■ EXERCISE INPUTS:
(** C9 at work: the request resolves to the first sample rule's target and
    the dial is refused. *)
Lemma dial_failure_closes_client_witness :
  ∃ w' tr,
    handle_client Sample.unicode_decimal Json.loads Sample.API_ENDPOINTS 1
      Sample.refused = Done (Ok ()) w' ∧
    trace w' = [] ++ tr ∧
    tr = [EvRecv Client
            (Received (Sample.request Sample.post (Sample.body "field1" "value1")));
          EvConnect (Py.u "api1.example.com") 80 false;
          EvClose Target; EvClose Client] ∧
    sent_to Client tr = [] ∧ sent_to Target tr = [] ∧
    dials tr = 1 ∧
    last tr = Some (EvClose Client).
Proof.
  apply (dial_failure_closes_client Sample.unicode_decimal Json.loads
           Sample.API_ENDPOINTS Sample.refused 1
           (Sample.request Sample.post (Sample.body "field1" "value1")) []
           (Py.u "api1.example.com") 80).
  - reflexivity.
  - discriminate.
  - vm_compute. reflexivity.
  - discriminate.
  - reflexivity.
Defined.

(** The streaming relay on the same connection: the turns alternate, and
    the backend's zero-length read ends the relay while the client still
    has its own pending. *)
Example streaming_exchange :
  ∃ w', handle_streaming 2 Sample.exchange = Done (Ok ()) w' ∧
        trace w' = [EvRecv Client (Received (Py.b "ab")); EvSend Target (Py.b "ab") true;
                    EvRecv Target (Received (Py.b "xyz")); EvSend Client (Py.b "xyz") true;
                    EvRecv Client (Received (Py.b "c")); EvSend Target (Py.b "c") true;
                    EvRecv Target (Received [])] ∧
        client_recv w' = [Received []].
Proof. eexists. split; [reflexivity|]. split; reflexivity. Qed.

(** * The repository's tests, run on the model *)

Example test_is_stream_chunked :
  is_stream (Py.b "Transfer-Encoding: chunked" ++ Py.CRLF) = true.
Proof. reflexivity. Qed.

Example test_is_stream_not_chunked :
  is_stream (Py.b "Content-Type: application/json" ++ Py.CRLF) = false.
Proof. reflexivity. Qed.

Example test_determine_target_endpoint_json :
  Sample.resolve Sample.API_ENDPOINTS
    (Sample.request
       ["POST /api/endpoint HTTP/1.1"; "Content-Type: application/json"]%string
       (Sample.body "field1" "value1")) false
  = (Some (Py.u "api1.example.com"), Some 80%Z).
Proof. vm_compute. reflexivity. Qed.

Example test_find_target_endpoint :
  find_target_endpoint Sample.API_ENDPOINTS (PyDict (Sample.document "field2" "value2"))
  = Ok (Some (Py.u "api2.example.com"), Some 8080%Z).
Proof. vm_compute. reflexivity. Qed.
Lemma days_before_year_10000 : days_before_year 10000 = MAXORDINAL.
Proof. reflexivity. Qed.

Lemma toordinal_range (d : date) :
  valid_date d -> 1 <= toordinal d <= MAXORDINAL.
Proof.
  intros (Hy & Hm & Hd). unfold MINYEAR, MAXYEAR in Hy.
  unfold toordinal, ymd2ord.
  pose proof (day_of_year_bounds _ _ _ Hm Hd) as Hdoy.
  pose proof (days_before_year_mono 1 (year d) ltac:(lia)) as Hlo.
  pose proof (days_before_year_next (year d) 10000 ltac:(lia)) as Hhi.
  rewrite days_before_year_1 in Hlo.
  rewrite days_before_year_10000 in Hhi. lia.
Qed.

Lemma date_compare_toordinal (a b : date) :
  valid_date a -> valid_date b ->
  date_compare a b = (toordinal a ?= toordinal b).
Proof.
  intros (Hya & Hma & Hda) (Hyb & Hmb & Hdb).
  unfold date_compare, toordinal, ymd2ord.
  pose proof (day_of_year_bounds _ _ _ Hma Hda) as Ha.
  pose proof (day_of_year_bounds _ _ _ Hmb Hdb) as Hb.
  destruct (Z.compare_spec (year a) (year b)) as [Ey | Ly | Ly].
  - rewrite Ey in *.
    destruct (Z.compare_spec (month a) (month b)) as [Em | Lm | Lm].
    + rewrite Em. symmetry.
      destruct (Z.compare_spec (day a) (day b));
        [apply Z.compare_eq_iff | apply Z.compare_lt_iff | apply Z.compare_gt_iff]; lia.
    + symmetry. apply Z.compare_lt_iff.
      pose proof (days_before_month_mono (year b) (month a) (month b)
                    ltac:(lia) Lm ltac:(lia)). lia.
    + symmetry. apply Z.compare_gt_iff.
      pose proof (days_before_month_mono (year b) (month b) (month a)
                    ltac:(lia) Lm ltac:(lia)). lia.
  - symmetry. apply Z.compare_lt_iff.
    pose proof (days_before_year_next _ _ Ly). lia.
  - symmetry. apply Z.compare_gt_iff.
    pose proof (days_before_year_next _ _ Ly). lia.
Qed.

---

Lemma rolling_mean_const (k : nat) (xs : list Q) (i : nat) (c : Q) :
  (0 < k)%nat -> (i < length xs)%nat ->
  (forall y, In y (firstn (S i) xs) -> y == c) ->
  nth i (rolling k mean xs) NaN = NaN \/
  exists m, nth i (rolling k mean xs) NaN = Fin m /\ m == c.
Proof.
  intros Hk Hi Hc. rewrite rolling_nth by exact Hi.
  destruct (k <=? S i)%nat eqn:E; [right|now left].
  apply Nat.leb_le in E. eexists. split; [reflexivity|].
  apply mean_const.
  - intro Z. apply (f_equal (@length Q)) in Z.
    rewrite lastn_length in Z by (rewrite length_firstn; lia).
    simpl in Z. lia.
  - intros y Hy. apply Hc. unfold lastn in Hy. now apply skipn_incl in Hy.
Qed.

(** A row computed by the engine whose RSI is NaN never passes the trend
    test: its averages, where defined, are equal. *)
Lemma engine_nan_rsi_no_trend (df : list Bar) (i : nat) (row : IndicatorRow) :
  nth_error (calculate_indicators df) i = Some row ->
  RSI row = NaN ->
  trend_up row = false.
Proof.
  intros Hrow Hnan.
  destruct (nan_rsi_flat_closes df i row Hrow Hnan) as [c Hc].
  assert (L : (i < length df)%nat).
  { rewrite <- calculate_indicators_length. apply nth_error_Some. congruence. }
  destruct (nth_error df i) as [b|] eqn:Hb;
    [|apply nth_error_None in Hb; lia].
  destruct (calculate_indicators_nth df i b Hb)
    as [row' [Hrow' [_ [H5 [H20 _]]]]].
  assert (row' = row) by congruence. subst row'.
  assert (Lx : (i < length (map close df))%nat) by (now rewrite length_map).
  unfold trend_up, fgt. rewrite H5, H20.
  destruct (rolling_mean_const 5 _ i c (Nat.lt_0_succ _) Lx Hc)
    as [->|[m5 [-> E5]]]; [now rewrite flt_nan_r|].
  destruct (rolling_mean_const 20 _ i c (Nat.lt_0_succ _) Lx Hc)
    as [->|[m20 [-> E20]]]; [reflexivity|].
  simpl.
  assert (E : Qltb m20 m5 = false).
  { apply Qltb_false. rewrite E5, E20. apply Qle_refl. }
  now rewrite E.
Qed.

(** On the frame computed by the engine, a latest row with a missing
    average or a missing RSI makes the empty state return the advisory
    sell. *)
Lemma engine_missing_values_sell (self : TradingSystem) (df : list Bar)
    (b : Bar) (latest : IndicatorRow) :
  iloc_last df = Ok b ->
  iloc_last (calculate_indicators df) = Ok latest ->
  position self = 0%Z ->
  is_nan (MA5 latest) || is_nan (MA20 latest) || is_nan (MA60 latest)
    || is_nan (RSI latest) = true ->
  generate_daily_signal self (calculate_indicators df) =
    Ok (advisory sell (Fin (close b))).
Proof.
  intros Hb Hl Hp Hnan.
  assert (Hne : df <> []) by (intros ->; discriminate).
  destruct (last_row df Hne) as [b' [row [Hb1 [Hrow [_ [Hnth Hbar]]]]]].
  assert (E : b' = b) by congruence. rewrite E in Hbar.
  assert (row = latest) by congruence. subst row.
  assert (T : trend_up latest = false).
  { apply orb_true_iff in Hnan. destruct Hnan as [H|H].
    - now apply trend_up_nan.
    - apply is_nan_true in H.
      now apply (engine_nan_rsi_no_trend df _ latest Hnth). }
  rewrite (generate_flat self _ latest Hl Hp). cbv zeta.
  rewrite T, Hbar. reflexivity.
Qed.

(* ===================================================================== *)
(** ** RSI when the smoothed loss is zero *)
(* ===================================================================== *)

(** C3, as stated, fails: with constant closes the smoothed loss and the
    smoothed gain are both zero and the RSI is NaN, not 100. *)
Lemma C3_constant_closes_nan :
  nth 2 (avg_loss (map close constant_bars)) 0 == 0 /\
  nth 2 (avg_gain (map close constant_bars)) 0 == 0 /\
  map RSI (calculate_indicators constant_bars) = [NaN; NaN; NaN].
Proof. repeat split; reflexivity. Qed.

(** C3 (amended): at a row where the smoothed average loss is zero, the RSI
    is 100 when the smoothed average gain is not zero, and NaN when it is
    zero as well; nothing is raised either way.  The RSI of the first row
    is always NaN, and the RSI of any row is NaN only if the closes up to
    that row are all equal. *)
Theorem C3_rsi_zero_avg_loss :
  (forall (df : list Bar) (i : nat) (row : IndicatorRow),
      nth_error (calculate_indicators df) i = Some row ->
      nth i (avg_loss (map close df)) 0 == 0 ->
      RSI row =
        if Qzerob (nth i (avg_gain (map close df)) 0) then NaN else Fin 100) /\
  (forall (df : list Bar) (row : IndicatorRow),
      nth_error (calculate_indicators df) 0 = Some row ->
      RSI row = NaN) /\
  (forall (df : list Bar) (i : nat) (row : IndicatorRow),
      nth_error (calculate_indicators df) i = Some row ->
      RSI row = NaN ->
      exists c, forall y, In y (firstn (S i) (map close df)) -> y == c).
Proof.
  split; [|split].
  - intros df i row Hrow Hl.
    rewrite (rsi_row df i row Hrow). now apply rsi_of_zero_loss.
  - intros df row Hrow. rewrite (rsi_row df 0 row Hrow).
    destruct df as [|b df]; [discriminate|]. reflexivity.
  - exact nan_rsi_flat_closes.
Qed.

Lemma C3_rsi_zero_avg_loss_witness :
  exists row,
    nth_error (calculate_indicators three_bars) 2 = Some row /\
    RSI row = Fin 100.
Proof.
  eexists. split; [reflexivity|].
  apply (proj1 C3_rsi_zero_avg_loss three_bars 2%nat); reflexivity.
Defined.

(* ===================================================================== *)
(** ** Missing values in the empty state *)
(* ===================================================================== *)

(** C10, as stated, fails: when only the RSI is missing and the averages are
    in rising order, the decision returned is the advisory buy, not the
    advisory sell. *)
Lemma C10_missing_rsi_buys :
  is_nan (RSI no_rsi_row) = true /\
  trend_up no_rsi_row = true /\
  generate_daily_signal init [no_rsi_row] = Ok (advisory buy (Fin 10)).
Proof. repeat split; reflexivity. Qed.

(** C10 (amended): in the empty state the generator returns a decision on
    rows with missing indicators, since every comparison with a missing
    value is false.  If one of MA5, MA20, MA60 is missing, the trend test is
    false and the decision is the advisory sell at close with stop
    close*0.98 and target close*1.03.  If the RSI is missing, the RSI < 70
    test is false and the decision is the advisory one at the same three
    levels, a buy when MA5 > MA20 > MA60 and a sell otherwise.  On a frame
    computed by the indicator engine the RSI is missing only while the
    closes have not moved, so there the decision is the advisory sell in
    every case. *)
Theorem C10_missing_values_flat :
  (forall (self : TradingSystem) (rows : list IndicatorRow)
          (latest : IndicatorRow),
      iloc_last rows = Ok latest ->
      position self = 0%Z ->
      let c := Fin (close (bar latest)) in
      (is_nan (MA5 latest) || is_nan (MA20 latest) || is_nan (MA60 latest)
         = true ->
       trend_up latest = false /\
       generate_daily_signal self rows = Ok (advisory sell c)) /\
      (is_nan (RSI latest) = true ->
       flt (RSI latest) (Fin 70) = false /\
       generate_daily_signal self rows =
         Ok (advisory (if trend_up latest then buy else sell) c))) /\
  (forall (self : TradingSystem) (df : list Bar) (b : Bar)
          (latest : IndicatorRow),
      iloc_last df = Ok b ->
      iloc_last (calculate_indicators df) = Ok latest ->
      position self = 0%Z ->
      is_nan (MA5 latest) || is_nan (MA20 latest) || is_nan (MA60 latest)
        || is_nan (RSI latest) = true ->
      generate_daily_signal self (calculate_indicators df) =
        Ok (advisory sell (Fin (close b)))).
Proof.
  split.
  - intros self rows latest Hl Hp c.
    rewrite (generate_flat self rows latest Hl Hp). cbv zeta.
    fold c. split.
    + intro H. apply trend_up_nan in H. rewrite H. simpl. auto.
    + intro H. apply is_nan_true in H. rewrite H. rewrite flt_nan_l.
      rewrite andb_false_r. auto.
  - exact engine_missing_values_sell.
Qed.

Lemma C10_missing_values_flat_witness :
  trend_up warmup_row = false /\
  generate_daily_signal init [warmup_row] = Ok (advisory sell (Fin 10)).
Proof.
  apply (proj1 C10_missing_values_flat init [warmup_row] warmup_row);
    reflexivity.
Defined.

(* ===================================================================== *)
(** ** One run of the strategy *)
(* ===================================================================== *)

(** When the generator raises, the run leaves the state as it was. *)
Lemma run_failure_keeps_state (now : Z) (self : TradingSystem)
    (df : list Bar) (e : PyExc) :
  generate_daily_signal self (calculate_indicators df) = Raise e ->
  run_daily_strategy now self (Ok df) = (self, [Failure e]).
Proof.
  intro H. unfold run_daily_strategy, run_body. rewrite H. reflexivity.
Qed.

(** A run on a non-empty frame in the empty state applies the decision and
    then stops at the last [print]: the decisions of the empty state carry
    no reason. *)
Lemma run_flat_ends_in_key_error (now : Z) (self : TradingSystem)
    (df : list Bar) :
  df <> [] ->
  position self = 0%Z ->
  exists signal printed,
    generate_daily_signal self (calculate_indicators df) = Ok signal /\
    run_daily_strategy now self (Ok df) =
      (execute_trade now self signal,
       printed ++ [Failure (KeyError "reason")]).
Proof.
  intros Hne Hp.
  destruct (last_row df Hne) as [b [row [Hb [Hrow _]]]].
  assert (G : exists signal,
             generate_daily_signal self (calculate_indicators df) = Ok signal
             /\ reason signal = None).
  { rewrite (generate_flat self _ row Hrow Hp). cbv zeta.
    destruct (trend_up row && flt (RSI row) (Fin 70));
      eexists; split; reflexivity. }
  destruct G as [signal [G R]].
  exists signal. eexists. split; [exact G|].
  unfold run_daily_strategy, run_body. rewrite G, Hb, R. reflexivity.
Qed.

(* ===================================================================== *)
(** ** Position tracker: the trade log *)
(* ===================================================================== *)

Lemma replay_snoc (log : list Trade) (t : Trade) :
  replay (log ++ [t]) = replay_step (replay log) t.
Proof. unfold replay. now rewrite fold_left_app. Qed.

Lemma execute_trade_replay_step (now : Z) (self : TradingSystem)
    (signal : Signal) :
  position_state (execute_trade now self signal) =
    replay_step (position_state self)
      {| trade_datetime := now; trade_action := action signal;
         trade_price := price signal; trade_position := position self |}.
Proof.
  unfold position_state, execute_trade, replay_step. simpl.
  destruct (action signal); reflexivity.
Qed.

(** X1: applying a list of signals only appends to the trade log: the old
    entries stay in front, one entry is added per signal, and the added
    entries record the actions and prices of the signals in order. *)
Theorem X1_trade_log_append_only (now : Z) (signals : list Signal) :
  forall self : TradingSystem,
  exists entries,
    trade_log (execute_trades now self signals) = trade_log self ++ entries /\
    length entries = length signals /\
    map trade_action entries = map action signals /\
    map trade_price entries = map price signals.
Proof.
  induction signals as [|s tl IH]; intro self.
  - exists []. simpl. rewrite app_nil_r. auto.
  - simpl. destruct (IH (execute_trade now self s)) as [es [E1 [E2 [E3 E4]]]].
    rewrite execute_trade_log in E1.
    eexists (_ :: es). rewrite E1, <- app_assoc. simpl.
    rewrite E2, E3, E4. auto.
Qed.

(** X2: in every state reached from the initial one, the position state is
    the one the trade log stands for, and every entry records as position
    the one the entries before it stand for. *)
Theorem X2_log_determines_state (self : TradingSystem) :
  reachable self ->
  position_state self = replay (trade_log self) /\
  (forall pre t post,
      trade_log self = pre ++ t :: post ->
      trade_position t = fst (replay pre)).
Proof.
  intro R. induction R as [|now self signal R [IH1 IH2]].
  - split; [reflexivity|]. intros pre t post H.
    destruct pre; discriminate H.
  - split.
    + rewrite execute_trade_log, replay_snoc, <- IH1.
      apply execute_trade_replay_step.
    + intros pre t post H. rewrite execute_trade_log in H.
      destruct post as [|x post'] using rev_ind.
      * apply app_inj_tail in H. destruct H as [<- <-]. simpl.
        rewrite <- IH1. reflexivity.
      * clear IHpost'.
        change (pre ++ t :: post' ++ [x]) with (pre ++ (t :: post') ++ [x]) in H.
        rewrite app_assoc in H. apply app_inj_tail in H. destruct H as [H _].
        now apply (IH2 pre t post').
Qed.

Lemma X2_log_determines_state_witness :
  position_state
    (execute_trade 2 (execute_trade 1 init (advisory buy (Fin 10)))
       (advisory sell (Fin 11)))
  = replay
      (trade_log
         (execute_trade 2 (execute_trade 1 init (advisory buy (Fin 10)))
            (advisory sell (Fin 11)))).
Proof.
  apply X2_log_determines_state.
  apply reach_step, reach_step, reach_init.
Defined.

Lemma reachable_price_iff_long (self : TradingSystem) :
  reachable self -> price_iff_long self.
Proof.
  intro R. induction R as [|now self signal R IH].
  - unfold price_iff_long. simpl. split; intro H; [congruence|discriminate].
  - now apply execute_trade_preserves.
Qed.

--

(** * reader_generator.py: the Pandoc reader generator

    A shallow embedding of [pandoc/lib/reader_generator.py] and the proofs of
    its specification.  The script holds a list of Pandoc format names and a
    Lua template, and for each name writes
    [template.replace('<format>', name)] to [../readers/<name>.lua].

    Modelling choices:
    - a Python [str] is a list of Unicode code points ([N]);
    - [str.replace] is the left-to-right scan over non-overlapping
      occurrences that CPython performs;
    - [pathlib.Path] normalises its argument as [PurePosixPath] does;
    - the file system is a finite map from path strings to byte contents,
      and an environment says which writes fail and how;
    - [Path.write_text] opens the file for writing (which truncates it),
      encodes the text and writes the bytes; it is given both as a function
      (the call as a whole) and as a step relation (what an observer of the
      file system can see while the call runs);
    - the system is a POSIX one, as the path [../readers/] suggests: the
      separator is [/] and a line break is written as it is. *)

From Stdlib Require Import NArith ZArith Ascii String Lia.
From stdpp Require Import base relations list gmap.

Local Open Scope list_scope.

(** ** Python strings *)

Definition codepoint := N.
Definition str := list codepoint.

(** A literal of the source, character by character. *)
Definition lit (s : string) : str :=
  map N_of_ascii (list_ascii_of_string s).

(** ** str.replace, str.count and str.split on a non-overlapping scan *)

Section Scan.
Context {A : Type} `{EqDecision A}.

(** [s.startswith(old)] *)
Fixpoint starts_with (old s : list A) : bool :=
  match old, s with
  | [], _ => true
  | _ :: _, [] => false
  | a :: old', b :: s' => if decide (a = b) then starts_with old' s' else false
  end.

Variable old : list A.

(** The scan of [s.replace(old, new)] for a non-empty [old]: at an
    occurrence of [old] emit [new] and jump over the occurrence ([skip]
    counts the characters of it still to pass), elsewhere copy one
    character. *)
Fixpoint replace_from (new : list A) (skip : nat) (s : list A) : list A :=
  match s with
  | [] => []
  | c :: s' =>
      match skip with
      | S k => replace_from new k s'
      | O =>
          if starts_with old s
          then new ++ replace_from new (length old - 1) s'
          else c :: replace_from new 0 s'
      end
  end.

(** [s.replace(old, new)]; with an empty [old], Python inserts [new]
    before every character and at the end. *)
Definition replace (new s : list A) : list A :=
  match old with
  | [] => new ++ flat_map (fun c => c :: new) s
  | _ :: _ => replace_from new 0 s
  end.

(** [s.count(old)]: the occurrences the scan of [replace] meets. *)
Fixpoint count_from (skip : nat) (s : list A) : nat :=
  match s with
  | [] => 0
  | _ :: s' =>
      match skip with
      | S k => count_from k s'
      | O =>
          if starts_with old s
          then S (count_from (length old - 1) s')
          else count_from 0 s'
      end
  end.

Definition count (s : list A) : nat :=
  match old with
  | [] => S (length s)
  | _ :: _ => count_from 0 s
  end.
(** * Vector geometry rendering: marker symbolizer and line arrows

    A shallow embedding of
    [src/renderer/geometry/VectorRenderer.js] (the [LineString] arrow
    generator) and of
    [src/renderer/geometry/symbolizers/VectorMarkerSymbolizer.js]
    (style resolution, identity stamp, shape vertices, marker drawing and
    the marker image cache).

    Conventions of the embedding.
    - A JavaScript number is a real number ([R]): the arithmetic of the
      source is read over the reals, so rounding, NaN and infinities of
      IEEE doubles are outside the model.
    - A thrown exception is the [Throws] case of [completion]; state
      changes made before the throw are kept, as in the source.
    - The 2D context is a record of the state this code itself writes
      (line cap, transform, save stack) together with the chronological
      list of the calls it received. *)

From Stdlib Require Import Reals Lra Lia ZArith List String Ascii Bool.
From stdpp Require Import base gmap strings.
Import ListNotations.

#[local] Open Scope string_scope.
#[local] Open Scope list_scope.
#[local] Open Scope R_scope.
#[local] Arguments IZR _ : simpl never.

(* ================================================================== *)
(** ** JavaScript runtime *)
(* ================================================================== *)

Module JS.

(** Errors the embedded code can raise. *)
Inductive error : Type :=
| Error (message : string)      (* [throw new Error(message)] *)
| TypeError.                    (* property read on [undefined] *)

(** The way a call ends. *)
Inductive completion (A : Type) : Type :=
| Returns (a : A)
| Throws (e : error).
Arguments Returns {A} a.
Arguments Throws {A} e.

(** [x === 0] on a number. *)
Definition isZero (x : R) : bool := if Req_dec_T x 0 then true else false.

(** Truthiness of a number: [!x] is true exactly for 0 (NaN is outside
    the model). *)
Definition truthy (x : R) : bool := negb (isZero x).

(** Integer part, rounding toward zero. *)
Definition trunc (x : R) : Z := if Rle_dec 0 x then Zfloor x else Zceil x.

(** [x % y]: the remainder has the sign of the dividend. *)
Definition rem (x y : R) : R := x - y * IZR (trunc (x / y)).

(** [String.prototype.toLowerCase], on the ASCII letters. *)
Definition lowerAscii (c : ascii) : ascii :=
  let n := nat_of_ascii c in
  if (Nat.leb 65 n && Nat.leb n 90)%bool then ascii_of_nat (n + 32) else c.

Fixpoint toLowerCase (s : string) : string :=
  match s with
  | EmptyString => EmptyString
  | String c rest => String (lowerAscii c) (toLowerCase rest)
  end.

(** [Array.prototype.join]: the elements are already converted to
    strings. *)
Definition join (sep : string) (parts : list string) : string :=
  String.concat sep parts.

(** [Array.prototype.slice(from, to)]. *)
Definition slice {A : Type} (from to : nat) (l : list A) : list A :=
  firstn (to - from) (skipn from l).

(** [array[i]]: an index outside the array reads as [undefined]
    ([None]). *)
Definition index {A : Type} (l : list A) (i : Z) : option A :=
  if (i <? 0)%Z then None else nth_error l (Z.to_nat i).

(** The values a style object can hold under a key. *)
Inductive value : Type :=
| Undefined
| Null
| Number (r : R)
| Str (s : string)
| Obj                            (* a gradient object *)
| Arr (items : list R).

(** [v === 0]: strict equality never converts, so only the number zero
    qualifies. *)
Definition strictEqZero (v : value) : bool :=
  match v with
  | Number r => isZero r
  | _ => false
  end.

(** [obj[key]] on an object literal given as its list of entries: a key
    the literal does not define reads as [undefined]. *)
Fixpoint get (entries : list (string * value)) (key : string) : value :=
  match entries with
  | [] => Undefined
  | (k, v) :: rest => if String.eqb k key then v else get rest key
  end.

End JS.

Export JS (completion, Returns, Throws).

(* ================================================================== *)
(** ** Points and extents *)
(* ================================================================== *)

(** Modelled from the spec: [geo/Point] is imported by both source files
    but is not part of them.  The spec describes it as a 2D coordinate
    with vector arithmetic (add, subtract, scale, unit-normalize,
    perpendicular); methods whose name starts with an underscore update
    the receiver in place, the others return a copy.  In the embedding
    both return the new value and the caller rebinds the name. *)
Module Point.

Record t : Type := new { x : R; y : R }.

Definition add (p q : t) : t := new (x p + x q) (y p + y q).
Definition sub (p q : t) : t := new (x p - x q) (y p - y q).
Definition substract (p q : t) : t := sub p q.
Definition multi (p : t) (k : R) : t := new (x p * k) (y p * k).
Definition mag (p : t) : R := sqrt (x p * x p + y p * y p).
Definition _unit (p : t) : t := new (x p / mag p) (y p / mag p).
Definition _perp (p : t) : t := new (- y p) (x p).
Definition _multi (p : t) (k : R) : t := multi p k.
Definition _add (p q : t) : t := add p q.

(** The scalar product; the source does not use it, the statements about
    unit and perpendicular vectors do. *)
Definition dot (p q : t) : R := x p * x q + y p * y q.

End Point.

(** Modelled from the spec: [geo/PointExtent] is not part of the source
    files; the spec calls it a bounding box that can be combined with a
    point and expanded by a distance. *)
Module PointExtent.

■ EXERCISE INSTRUCTIONS: Output the lines above between the one holding "EvClose Target; EvClose Client] ∧" and the one holding "trace w' = [EvRecv", inclusive, with nothing before or after them.

■ EXPECTED ANSWER:
          EvClose Target; EvClose Client] ∧
    sent_to Client tr = [] ∧ sent_to Target tr = [] ∧
    dials tr = 1 ∧
    last tr = Some (EvClose Client).
Proof.
  apply (dial_failure_closes_client Sample.unicode_decimal Json.loads
           Sample.API_ENDPOINTS Sample.refused 1
           (Sample.request Sample.post (Sample.body "field1" "value1")) []
           (Py.u "api1.example.com") 80).
  - reflexivity.
  - discriminate.
  - vm_compute. reflexivity.
  - discriminate.
  - reflexivity.
Defined.

(** The streaming relay on the same connection: the turns alternate, and
    the backend's zero-length read ends the relay while the client still
    has its own pending. *)
Example streaming_exchange :
  ∃ w', handle_streaming 2 Sample.exchange = Done (Ok ()) w' ∧
        trace w' = [EvRecv Client (Received (Py.b "ab")); EvSend Target (Py.b "ab") true;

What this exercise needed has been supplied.